PHILADELPHIA (CBS)--Archaeologists at Rutgers University in Camden are busy at work, cleaning and cataloging hundreds of remains discovered at a construction site in Old City earlier this month.

"We had about a week to get all those remains out, so it was very much a salvage operation," said Kimberlee Moran, a forensic archaeologist with the school.

More Than 100 Bodies, 70 Coffins Recovered From Construction Site In Old City

Moran invited Eyewitness News along for an exclusive tour of the lab where work is just beginning on the earliest residents of Philadelphia.

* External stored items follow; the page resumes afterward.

(* ===== verification/Programs.v ===== *)
(** Handlers as programs: a handler runs on a goroutine of its own, and what it
    does with the rest of the process is a sequence of calls.

    [prog E A] is a tree of the calls of [E], ending with a value.  What a call
    returns is the caller's to choose, so a statement about every run of a
    program covers every interleaving and every failure.  [safe] and [triple]
    are its program logic: a weakest precondition with the history of the calls
    made so far. *)

From S2P Require Import Prelude.

(** * Programs *)

Inductive prog (E : Type -> Type) (A : Type) :=
| Ret (a : A)
| Call {R : Type} (e : E R) (k : R -> prog E A).
Arguments Ret {E A} a.
Arguments Call {E A R} e k.

Fixpoint pbind {E A B} (p : prog E A) (f : A -> prog E B) : prog E B :=
  match p with Ret a => f a | Call e k => Call e (fun r => pbind (k r) f) end.

(** Every run of [p] makes a call that is selected. *)
Fixpoint inevitable {E A} (selected : forall R, E R -> bool) (p : prog E A) : Prop :=
  match p with Ret _ => False | Call e k => if selected _ e then True else forall r, inevitable selected (k r) end.

(** A value to go on with, the response that answers the request, a panic. *)
Inductive Outcome (P A : Type) := Go (a : A) | Answer (r : P) | Panic.
Arguments Go {P A} a.
Arguments Answer {P A} r.
Arguments Panic {P A}.

Definition M (E : Type -> Type) (P A : Type) := prog E (Outcome P A).
Definition go {E P A} (a : A) : M E P A := Ret (Go a).
Definition then_ {E P A B} (m : M E P A) (f : A -> M E P B) : M E P B :=
  pbind m (fun o => match o with Go a => f a | Answer r => Ret (Answer r) | Panic => Ret Panic end).
Definition call {E P R} (e : E R) : M E P R := Call e (fun r => go r).

Notation "x <~ m ; k" := (then_ m (fun x => k)) (at level 20, m at level 100, k at level 200, right associativity) : go_scope.
Notation "' pat <~ m ; k" := (then_ m (fun pat => k)) (at level 20, pat pattern, m at level 100, k at level 200, right associativity) : go_scope.

(** * Histories *)

(** A call and what it returned. *)
Inductive event (E : Type -> Type) := | Ev {R : Type} (e : E R) (r : R).
Arguments Ev {E R} e r.

(** The calls of [h] come first in [h']. *)
Notation "h ⊑ₕ h'" := (prefix h h') (at level 70).

Section Logic.
Context {E : Type -> Type}.
Notation hist := (list (event E)).

Lemma called {R} (e : E R) r (h : hist) : Ev e r ∈ h ++ [Ev e r].
Proof. apply elem_of_app. right. by apply list_elem_of_singleton. Qed.

Lemma later_call (ev : event E) (h h' : hist) : ev ∈ h -> h ⊑ₕ h' -> ev ∈ h'.
Proof. intros H [k ->]. apply elem_of_app. by left. Qed.

Lemma later_snoc (h : hist) (ev : event E) : h ⊑ₕ h ++ [ev].
Proof. by exists [ev]. Qed.

(** [safe p h Q]: after the calls of [h], whatever the calls of [p] return,
    [p] makes only calls the history then allows, and ends with a history and a
    value that satisfy [Q]. *)
Context (allowed : hist -> forall R, E R -> Prop).

Fixpoint safe {A} (p : prog E A) (h : hist) (Q : hist -> A -> Prop) : Prop :=
  match p with
  | Ret a => Q h a
  | Call e k => allowed h _ e /\ forall r, safe (k r) (h ++ [Ev e r]) Q
  end.

Lemma safe_mono {A} (p : prog E A) h (Q Q' : hist -> A -> Prop) :
  (forall h a, Q h a -> Q' h a) -> safe p h Q -> safe p h Q'.
Proof.
  intros HQ. revert h. induction p as [a|R e k IH]; intros h; simpl; [apply HQ|].
  intros [He H]. split; [done|]. intros r. by apply IH.
Qed.

Lemma safe_pbind {A B} (p : prog E A) (f : A -> prog E B) h Q :
  safe p h (fun h' a => safe (f a) h' Q) -> safe (pbind p f) h Q.
Proof.
  revert h. induction p as [a|R e k IH]; intros h; simpl; [done|].
  intros [He H]. split; [done|]. intros r. by apply IH.
Qed.

(** ** Runs *)

(** [p] can end with [a] after the calls of [k]. *)
Inductive trace {A} : prog E A -> hist -> A -> Prop :=
| tr_ret a : trace (Ret a) [] a
| tr_call {R} (e : E R) f x k a : trace (f x) k a -> trace (Call e f) (Ev e x :: k) a.

Definition call_allowed (h : hist) (ev : event E) : Prop := match ev with Ev e _ => allowed h _ e end.

(** What is safe holds of every run. *)
Lemma trace_safe {A} (p : prog E A) k a h Q : trace p k a -> safe p h Q ->
  Q (h ++ k) a /\ forall k1 ev k2, k = k1 ++ ev :: k2 -> call_allowed (h ++ k1) ev.
Proof.
  intros H. revert h. induction H as [a|R e f x k a H IH]; intros h; simpl.
  - intros HQ. rewrite app_nil_r. split; [done|]. by intros [|? ?] ? ?.
  - intros [He Hs]. destruct (IH _ (Hs x)) as [H1 H2]. rewrite <- app_assoc in H1. split; [exact H1|].
    intros [|ev1 k1] ev k2 [= <- Hk]; [by rewrite app_nil_r|]. specialize (H2 _ _ _ Hk). by rewrite <- app_assoc in H2.
Qed.

(** The run in which every call is answered by [reply]. *)
Fixpoint run_with (reply : forall R, E R -> R) {A} (p : prog E A) : hist * A :=
  match p with
  | Ret a => ([], a)
  | Call e f => let '(k, a) := run_with reply (f (reply _ e)) in (Ev e (reply _ e) :: k, a)
  end.

Lemma run_with_trace reply {A} (p : prog E A) : trace p (run_with reply p).1 (run_with reply p).2.
Proof.
  induction p as [a|R e f IH]; simpl; [constructor|]. specialize (IH (reply R e)).
  destruct (run_with reply (f (reply R e))). by constructor.
Qed.

Lemma run_trace reply {A} (p : prog E A) a : (run_with reply p).2 = a -> trace p (run_with reply p).1 a.
Proof. intros <-. apply run_with_trace. Qed.

(** ** Triples *)

(** The responses a history allows. *)
Context {P : Type} (W : hist -> P -> Prop).

Definition ends {A} (h : hist) (Q : hist -> A -> Prop) (h' : hist) (o : Outcome P A) : Prop :=
  match o with Go a => h ⊑ₕ h' /\ Q h' a | Answer r => W h' r | Panic => True end.

(** [m] goes on with a value and a history that satisfy [Q], or answers. *)
Definition triple {A} (m : M E P A) (h : hist) (Q : hist -> A -> Prop) : Prop := safe m h (ends h Q).

Lemma triple_mono {A} (m : M E P A) h (Q Q' : hist -> A -> Prop) :
  (forall h' a, h ⊑ₕ h' -> Q h' a -> Q' h' a) -> triple m h Q -> triple m h Q'.
Proof. intros H. apply safe_mono. intros h' [a|r|]; simpl; [|done..]. intros [Hp HQ]. split; [done|by apply H]. Qed.

Lemma triple_then {A B} (m : M E P A) (f : A -> M E P B) h Q Q' :
  triple m h Q -> (forall h' a, h ⊑ₕ h' -> Q h' a -> triple (f a) h' Q') -> triple (then_ m f) h Q'.
Proof.
  intros Hm Hf. unfold triple, then_. apply safe_pbind. eapply safe_mono; [|exact Hm].
  intros h' [a|r|]; simpl; [|done..]. intros [Hp HQ]. eapply safe_mono; [|exact (Hf h' a Hp HQ)].
  intros h2 [b|r|]; simpl; [|done..]. intros [Hp2 H]. split; [by etrans|done].
Qed.

Lemma triple_go {A} (a : A) h (Q : hist -> A -> Prop) : Q h a -> triple (go a) h Q.
Proof. intros H. by split. Qed.

Lemma triple_answer {A} (r : P) h (Q : hist -> A -> Prop) : W h r -> triple (Ret (Answer r)) h Q.
Proof. done. Qed.

Lemma triple_panic {A} h (Q : hist -> A -> Prop) : triple (Ret Panic) h Q.
Proof. exact I. Qed.

Lemma triple_call {R} (e : E R) h (Q : hist -> R -> Prop) :
  allowed h _ e -> (forall r, Q (h ++ [Ev e r]) r) -> triple (call e) h Q.
Proof. intros He H. split; [done|]. intros r. split; [apply later_snoc|apply H]. Qed.

(** Nothing is said of what a call returns. *)
Lemma triple_call_any {R} (e : E R) h : allowed h _ e -> triple (call e) h (fun _ _ => True).
Proof. intros He. by apply triple_call. Qed.

(** What a call returned is in the history. *)
Lemma triple_called {R} (e : E R) h : allowed h _ e -> triple (call e) h (fun h' r => Ev e r ∈ h').
Proof. intros He. apply triple_call; [done|]. intros r. apply called. Qed.
End Logic.

#[export] Hint Resolve called later_snoc : hist.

The site was once the First Baptist Church Burial Ground. People were buried there from 1707 to 1860. The bodies were supposed to be moved to Mount Moriah Cemetery in 1860, but someone did not do their job. Hundreds of corpses were underground for almost 200 years, until construction crews discovered the coffins and bodies in early March.

Dozens Of Coffins, Bodies Discovered At Construction Site In Old City

"We want to know about our ancestors. We want to know how they lived their life. We want to return them back to their families and if there's living relatives let them know," said Polina Kapchits, who is working with Moran.

The remains will be interred at Mount Moriah Cemetery in Southwest Philadelphia, where they should have been since 1860.

Archaeologists hope to discover the gender, race and age of each body. Ideally, Moran would like to find living descendants.